Task brief: Output all the entries below. Each must match exactly.

Collected data entries:
(* ===== verification/Policies.v ===== *)
(** The policies the gateway hands out beside granted work: whether the agent may send to the data
    plane (control/uplink.rs), how often it sends raw discovery snapshots
    (control/discovery_snapshot.rs), and where it may search for logs
    (control/source_search_policy.rs), with the three throttled refreshes of runtime/daemon.rs.
    The HTTP exchange is a parameter; what is sent, how every status is read, and what each answer
    does to the policy in memory and to the file on disk are as in the code. *)
From S2P Require Import Prelude Text Host BTree Fmt Throttle Search.
From stdpp Require Import pretty.

(** * The exchange with the gateway *)

(** The types of wist_api, with the fields the agent fills in or reads. *)
Record AgentUplinkGrant := mk_uplink_grant {
  ug_enabled : bool;
  ug_host : option string;
  ug_port : option Z;
  ug_granted_at : string;
}.

Record DiscoverySnapshotGrant := mk_snapshot_grant {
  sg_enabled : bool;
  sg_interval_seconds : Z;
  sg_source : string;
  sg_granted_at : string;
}.

Record AppliedDiscoverySnapshot := mk_applied_snapshot {
  ad_enabled : bool;
  ad_interval_seconds : Z;
  ad_source : string;
}.

(** The three requests; each carries the version of the interface and its kind. *)
Record PollAgentUplink := mk_poll_uplink {
  pu_agent_id : string;
  pu_instance_id : string;
  pu_requested_at : string;
}.

Record PollDiscoverySnapshot := mk_poll_snapshot {
  ps_agent_id : string;
  ps_instance_id : string;
  ps_requested_at : string;
  ps_applied : option AppliedDiscoverySnapshot;
}.

Record PollSourceSearch := mk_poll_search {
  pr_api_version : string;
  pr_kind : string;
  pr_agent_id : string;
  pr_instance_id : string;
  pr_requested_at : string;
}.

Inductive PolicyRequest :=
| RequestUplink (r : PollAgentUplink)
| RequestSnapshot (r : PollDiscoverySnapshot)
| RequestSearch (r : PollSourceSearch).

Answer to this exercise:
(* ===== verification/Policies.v ===== *)
(** The policies the gateway hands out beside granted work: whether the agent may send to the data
    plane (control/uplink.rs), how often it sends raw discovery snapshots
    (control/discovery_snapshot.rs), and where it may search for logs
    (control/source_search_policy.rs), with the three throttled refreshes of runtime/daemon.rs.
    The HTTP exchange is a parameter; what is sent, how every status is read, and what each answer
    does to the policy in memory and to the file on disk are as in the code. *)
From S2P Require Import Prelude Text Host BTree Fmt Throttle Search.
From stdpp Require Import pretty.

(** * The exchange with the gateway *)

(** The types of wist_api, with the fields the agent fills in or reads. *)
Record AgentUplinkGrant := mk_uplink_grant {
  ug_enabled : bool;
  ug_host : option string;
  ug_port : option Z;
  ug_granted_at : string;
}.

Record DiscoverySnapshotGrant := mk_snapshot_grant {
  sg_enabled : bool;
  sg_interval_seconds : Z;
  sg_source : string;
  sg_granted_at : string;
}.

Record AppliedDiscoverySnapshot := mk_applied_snapshot {
  ad_enabled : bool;
  ad_interval_seconds : Z;
  ad_source : string;
}.

(** The three requests; each carries the version of the interface and its kind. *)
Record PollAgentUplink := mk_poll_uplink {
  pu_agent_id : string;
  pu_instance_id : string;
  pu_requested_at : string;
}.

Record PollDiscoverySnapshot := mk_poll_snapshot {
  ps_agent_id : string;
  ps_instance_id : string;
  ps_requested_at : string;
  ps_applied : option AppliedDiscoverySnapshot;
}.

Record PollSourceSearch := mk_poll_search {
  pr_api_version : string;
  pr_kind : string;
  pr_agent_id : string;
  pr_instance_id : string;
  pr_requested_at : string;
}.

Inductive PolicyRequest :=
| RequestUplink (r : PollAgentUplink)
| RequestSnapshot (r : PollDiscoverySnapshot)
| RequestSearch (r : PollSourceSearch).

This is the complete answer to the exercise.